Dataset excerpts
(* ===== verification/TimeFmt.v ===== *)
(** * Dates and times: [lib/encoding/time_fmt.c], [lib/wallclock/time_to_tm.c]

    From seconds since 1970 to calendar dates and back, and the texts of dates. *)
From S2P Require Import Prelude ParseInt Strings Scanf Inaddr.

Definition RFC1123_TIME_LEN : Z := 29.
Definition ISO_TIME_LEN : Z := 19.

Record tm := { tm_sec : Z; tm_min : Z; tm_hour : Z; tm_mday : Z; tm_mon : Z; tm_year : Z; tm_wday : Z; tm_yday : Z }.

(** ** The C library *)

(** [gmtime_r]; [None] for NULL, when the year does not fit. Years of the calculation begin in March, in eras of 400 years. *)
Definition civil_from_days (days : Z) : Z * Z * Z * Z :=
  let z := days + 719468 in
  let doe := z mod 146097 in
  let yoe := (doe - doe / 1460 + doe / 36524 - doe / 146096) / 365 in
  let doy := doe - (365 * yoe + yoe / 4 - yoe / 100) in
  let mp := (5 * doy + 2) / 153 in
  let d := doy - (153 * mp + 2) / 5 + 1 in
  let m := if mp <? 10 then mp + 3 else mp - 9 in
  let y := yoe + z / 146097 * 400 + (if m <=? 2 then 1 else 0) in
  let leap := (y mod 4 =? 0) && (negb (y mod 100 =? 0) || (y mod 400 =? 0)) in
  (y, m, d, if m <=? 2 then doy - 306 else doy + 59 + (if leap then 1 else 0)).

Definition gmtime (t : Z) : option tm :=
  let days := t / 86400 in
  let rem := t mod 86400 in
  let '(y, m, d, yday) := civil_from_days days in
  if (y - 1900 <? INT_MIN) || (INT_MAX <? y - 1900) then None
  else Some {| tm_sec := rem mod 60; tm_min := rem / 60 mod 60; tm_hour := rem / 3600; tm_mday := d; tm_mon := m - 1;
               tm_year := y - 1900; tm_wday := (days + 4) mod 7; tm_yday := yday |}.

(** [%02d], and [%d] and [%H] of [strftime], for numbers of at most two digits. *)
Definition pad2 (n : Z) : bytes := if n <? 10 then bs "0" ++ print_int n else print_int n.
Definition strftime_iso (t : tm) : bytes :=
  print_int (tm_year t + 1900) ++ bs "-" ++ pad2 (tm_mon t + 1) ++ bs "-" ++ pad2 (tm_mday t) ++ bs " " ++ pad2 (tm_hour t) ++ bs ":" ++ pad2 (tm_min t) ++ bs ":" ++ pad2 (tm_sec t).
Definition strftime_rfc1123 (t : tm) : bytes :=
  bs "___, " ++ pad2 (tm_mday t) ++ bs " ___ " ++ print_int (tm_year t + 1900) ++ bs " " ++ pad2 (tm_hour t) ++ bs ":" ++ pad2 (tm_min t) ++ bs ":" ++ pad2 (tm_sec t) ++ bs " GMT".
(** [strftime] into a buffer of [max] bytes; what does not fit leaves the buffer undefined. *)
Definition strftime (max : Z) (text : bytes) : outcome bytes := if max <=? zlen text then Stuck else Ok text.

(** ** [time_to_tm.c] *)

Definition correct_tm (timep : Z) (r : option tm) : tm :=
  match r with
  | Some r =>
      if 8099 <? tm_year r then
        {| tm_sec := 59; tm_min := 59; tm_hour := 23; tm_mday := 31; tm_mon := 11; tm_year := 8099; tm_wday := 6; tm_yday := 364 |}
      else if tm_year r <? 1 - 1900 then
        {| tm_sec := 0; tm_min := 0; tm_hour := 0; tm_mday := 1; tm_mon := 0; tm_year := 1 - 1900; tm_wday := 0; tm_yday := 0 |}
      else r
  | None =>
      if timep <? 0 then
        {| tm_sec := 0; tm_min := 0; tm_hour := 0; tm_mday := 1; tm_mon := 0; tm_year := 70; tm_wday := 0; tm_yday := 0 |}
      else if INT32_MAX <=? timep then
        {| tm_sec := 59; tm_min := 59; tm_hour := 23; tm_mday := 31; tm_mon := 11; tm_year := 137; tm_wday := 6; tm_yday := 364 |}
      else {| tm_sec := 0; tm_min := 0; tm_hour := 0; tm_mday := 0; tm_mon := 0; tm_year := 0; tm_wday := 0; tm_yday := 0 |}
  end.
Definition tor_gmtime_r_msg (timep : Z) : tm := correct_tm timep (gmtime timep).

(** ** [time_fmt.c] *)

Definition tor_gmtime_r (timep : Z) : tm := tor_gmtime_r_msg timep.

(** With C's division and remainder. *)
Definition IS_LEAPYEAR (y : Z) : bool := (Z.rem y 4 =? 0) && (negb (Z.rem y 100 =? 0) || (Z.rem y 400 =? 0)).
Definition n_leapdays (year1 year2 : Z) : Z :=
  let year1 := year1 - 1 in
  let year2 := year2 - 1 in
  (Z.quot year2 4 - Z.quot year1 4) - (Z.quot year2 100 - Z.quot year1 100) + (Z.quot year2 400 - Z.quot year1 400).
Definition days_per_month : list Z := [31; 28; 31; 30; 31; 30; 31; 31; 30; 31; 30; 31].
Definition dpm_of (m : Z) : Z := nth (Z.to_nat m) days_per_month 0.

(** [*time_out]; [Err] is -1. [time_t] has 64 bits. *)
Definition tor_timegm (t : tm) : outcome Z :=
  let year := if tm_year t <? INT32_MAX - 1900 then tm_year t + 1900 else INT32_MAX in
  let invalid_year := (year <? 1970) || (INT32_MAX - 1900 <=? tm_year t) in
  let dpm :=
    if (0 <=? tm_mon t) && (tm_mon t <=? 11) then
      if (tm_mon t =? 1) && negb invalid_year && IS_LEAPYEAR (tm_year t) then 29 else dpm_of (tm_mon t)
    else 0 in
  if invalid_year || (tm_mon t <? 0) || (11 <? tm_mon t) || (tm_mday t <? 1) || (dpm <? tm_mday t)
     || (tm_hour t <? 0) || (23 <? tm_hour t) || (tm_min t <? 0) || (59 <? tm_min t) || (tm_sec t <? 0) || (60 <? tm_sec t)
  then Err
  else
    let days := 365 * (year - 1970) + n_leapdays 1970 year in
    let days := foldl (fun days i => days + dpm_of i) days (seqZ 0 (tm_mon t)) in
    let days := if (1 <? tm_mon t) && IS_LEAPYEAR year then days + 1 else days in
    let days := days + (tm_mday t - 1) in
    let hours := days * 24 + tm_hour t in
    let minutes := hours * 60 + tm_min t in
    Ok (minutes * 60 + tm_sec t).

Definition WEEKDAY_NAMES : list bytes := bs <$> ["Sun"; "Mon"; "Tue"; "Wed"; "Thu"; "Fri"; "Sat"]%string.
Definition MONTH_NAMES : list bytes :=
  bs <$> ["Jan"; "Feb"; "Mar"; "Apr"; "May"; "Jun"; "Jul"; "Aug"; "Sep"; "Oct"; "Nov"; "Dec"]%string.

Definition format_rfc1123_time (t : Z) : outcome bytes :=
  let tm := tor_gmtime_r t in
  let* buf := strftime (RFC1123_TIME_LEN + 1) (strftime_rfc1123 tm) in
  tor_assert ((0 <=? tm_wday tm) && (tm_wday tm <=? 6)) (
  let buf := nth (Z.to_nat (tm_wday tm)) WEEKDAY_NAMES [] ++ drop 3 buf in
  tor_assert ((0 <=? tm_mon tm) && (tm_mon tm <=? 11)) (
  Ok (take 8 buf ++ nth (Z.to_nat (tm_mon tm)) MONTH_NAMES [] ++ drop 11 buf))).

(** The first month with this name. *)
Fixpoint month_index (cmp : bytes -> bytes -> Z) (names : list bytes) (month : bytes) (i : Z) : Z :=
  match names with
  | [] => -1
  | name :: names => if cmp month name =? 0 then i else month_index cmp names month (i + 1)
  end.

Definition parse_rfc1123_time (buf : bytes) : outcome Z :=
  if negb (zlen buf =? RFC1123_TIME_LEN) then Err
  else
    let* (n, fields) := tor_sscanf buf (bs "%3s, %2u %3s %u %2u:%2u:%2u GMT") in
    match fields with
    | [SString weekday; SNum mday; SString month; SNum year; SNum hour; SNum min; SNum sec] =>
        if n <? 7 then Err
        else
          let m := month_index strcmp MONTH_NAMES month 0 in
          if m <? 0 then Err
          else
            let invalid_year := (INT32_MAX <=? year) || (year <? 1970) in
            let dpm := if (m =? 1) && negb invalid_year && IS_LEAPYEAR year then 29 else dpm_of m in
            if invalid_year || (mday <? 1) || (dpm <? mday) || (23 <? hour) || (59 <? min) || (60 <? sec) then Err
            else tor_timegm {| tm_sec := sec; tm_min := min; tm_hour := hour; tm_mday := mday; tm_mon := m; tm_year := year - 1900; tm_wday := 0; tm_yday := 0 |}
    | _ => Err
    end.

Definition format_iso_time (t : Z) : outcome bytes := strftime (ISO_TIME_LEN + 1) (strftime_iso (tor_gmtime_r t)).
(** [buf\[10\] = 'T'], in a buffer of [ISO_TIME_LEN + 1] bytes. *)
Definition format_iso_time_nospace (t : Z) : outcome bytes :=
  let* buf := format_iso_time t in
  Ok (take 10 buf ++ bs "T" ++ drop 11 buf).
(** [%06d] of a number of at most six digits. *)
Definition pad6 (n : Z) : bytes := replicate (6 - length (print_int n)) "0"%char ++ print_int n.
(** [tor_snprintf] after the first [ISO_TIME_LEN] bytes. *)
Definition format_iso_time_nospace_usec (tv_sec tv_usec : Z) : outcome bytes :=
  let* buf := format_iso_time_nospace tv_sec in
  match tor_snprintf 8 (bs "." ++ pad6 tv_usec) with Ok frac => Ok (buf ++ frac) | _ => Stuck end.

Definition parse_iso_time_ (cp : bytes) (strict nospace : bool) : outcome Z :=
  let* (n_fields, fields) := tor_sscanf cp (bs "%u-%2u-%2u%c%2u:%2u:%2u%c") in
  if (if strict then negb (n_fields =? 7) else n_fields <? 7) then Err
  else
    match fields with
    | SNum year :: SNum month :: SNum day :: SChar separator_char :: SNum hour :: SNum minute :: SNum second :: _ =>
        if negb (bool_decide (separator_char = if nospace then "T"%char else " "%char)) then Err
        else if (year <? 1970) || (month <? 1) || (12 <? month) || (day <? 1) || (31 <? day) || (23 <? hour) || (59 <? minute) || (60 <? second) || (INT32_MAX <=? year)
        then Err
        else tor_timegm {| tm_sec := second; tm_min := minute; tm_hour := hour; tm_mday := day; tm_mon := month - 1; tm_year := year - 1900; tm_wday := 0; tm_yday := 0 |}
    | _ => Stuck
    end.
Definition parse_iso_time (cp : bytes) : outcome Z := parse_iso_time_ cp true false.
Definition parse_iso_time_nospace (cp : bytes) : outcome Z := parse_iso_time_ cp true true.

(** [cp] after the comma, in the two formats with one. *)
Definition parse_http_date (cp : bytes) : outcome (Z * bytes * Z * Z * Z * Z) :=
  match tor_sscanf cp (bs "%2u %3s %4u %2u:%2u:%2u GMT") with
  | Ok (6, [SNum mday; SString month; SNum year; SNum hour; SNum min; SNum sec]) => Ok (mday, month, wrap 32 (year - 1900), hour, min, sec)
  | Stuck => Stuck
  | _ =>
      match tor_sscanf cp (bs "%2u-%3s-%2u %2u:%2u:%2u GMT") with
      | Ok (6, [SNum mday; SString month; SNum year; SNum hour; SNum min; SNum sec]) => Ok (mday, month, year, hour, min, sec)
      | Stuck => Stuck
      | _ => Err
      end
  end.

(** [Err] is -1. Of several months with the name the last one counts, and there is at most one. *)
Definition parse_http_time (date : bytes) : outcome tm :=
  let* (mday, month, year, hour, min, sec) :=
    match strchr date ","%char with
    | Some cp =>
        let cp := drop 1 cp in
        if negb (bool_decide (deref cp = " "%char)) then Err else parse_http_date (drop 1 cp)
    | None =>
        match tor_sscanf date (bs "%3s %3s %2u %2u:%2u:%2u %4u") with
        | Ok (7, [SString wkday; SString month; SNum mday; SNum hour; SNum min; SNum sec; SNum year]) => Ok (mday, month, wrap 32 (year - 1900), hour, min, sec)
        | Stuck => Stuck
        | _ => Err
        end
    end in
  let t := {| tm_sec := to_int sec; tm_min := to_int min; tm_hour := to_int hour; tm_mday := to_int mday;
              tm_mon := month_index (fun a b => strcasecmp b a) MONTH_NAMES month 0; tm_year := to_int year; tm_wday := 0; tm_yday := 0 |} in
  if (tm_year t <? 0) || (tm_mon t <? 0) || (11 <? tm_mon t) || (tm_mday t <? 1) || (31 <? tm_mday t) || (tm_hour t <? 0) || (23 <? tm_hour t)
     || (tm_min t <? 0) || (59 <? tm_min t) || (tm_sec t <? 0) || (60 <? tm_sec t)
  then Err else Ok t.

Definition format_time_interval (out_len interval : Z) : outcome bytes :=
  let interval := if interval <? - LONG_MAX then LONG_MAX else if interval <? 0 then - interval else interval in
  let '(day, interval) := if 86400 <=? interval then (interval / 86400, interval mod 86400) else (0, interval) in
  let '(hour, interval) := if 3600 <=? interval then (interval / 3600, interval mod 3600) else (0, interval) in
  let '(min, interval) := if 60 <=? interval then (interval / 60, interval mod 60) else (0, interval) in
  let sec := interval in
  if negb (day =? 0) then tor_snprintf out_len (print_int day ++ bs " days, " ++ print_int hour ++ bs " hours, " ++ print_int min ++ bs " minutes")
  else if negb (hour =? 0) then tor_snprintf out_len (print_int hour ++ bs " hours, " ++ print_int min ++ bs " minutes")
  else if negb (min =? 0) then tor_snprintf out_len (print_int min ++ bs " minutes, " ++ print_int sec ++ bs " seconds")
  else tor_snprintf out_len (print_int sec ++ bs " seconds").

** Exercise aim **
Could you return exactly the lines above from the line with "let tm := tor_gmtime_r t in" to the line with "if m <? 0 then Err", both included, and nothing else?

** Answer to this task **
  let tm := tor_gmtime_r t in
  let* buf := strftime (RFC1123_TIME_LEN + 1) (strftime_rfc1123 tm) in
  tor_assert ((0 <=? tm_wday tm) && (tm_wday tm <=? 6)) (
  let buf := nth (Z.to_nat (tm_wday tm)) WEEKDAY_NAMES [] ++ drop 3 buf in
  tor_assert ((0 <=? tm_mon tm) && (tm_mon tm <=? 11)) (
  Ok (take 8 buf ++ nth (Z.to_nat (tm_mon tm)) MONTH_NAMES [] ++ drop 11 buf))).

(** The first month with this name. *)
Fixpoint month_index (cmp : bytes -> bytes -> Z) (names : list bytes) (month : bytes) (i : Z) : Z :=
  match names with
  | [] => -1
  | name :: names => if cmp month name =? 0 then i else month_index cmp names month (i + 1)
  end.

Definition parse_rfc1123_time (buf : bytes) : outcome Z :=
  if negb (zlen buf =? RFC1123_TIME_LEN) then Err
  else
    let* (n, fields) := tor_sscanf buf (bs "%3s, %2u %3s %u %2u:%2u:%2u GMT") in
    match fields with
    | [SString weekday; SNum mday; SString month; SNum year; SNum hour; SNum min; SNum sec] =>
        if n <? 7 then Err
        else
          let m := month_index strcmp MONTH_NAMES month 0 in
          if m <? 0 then Err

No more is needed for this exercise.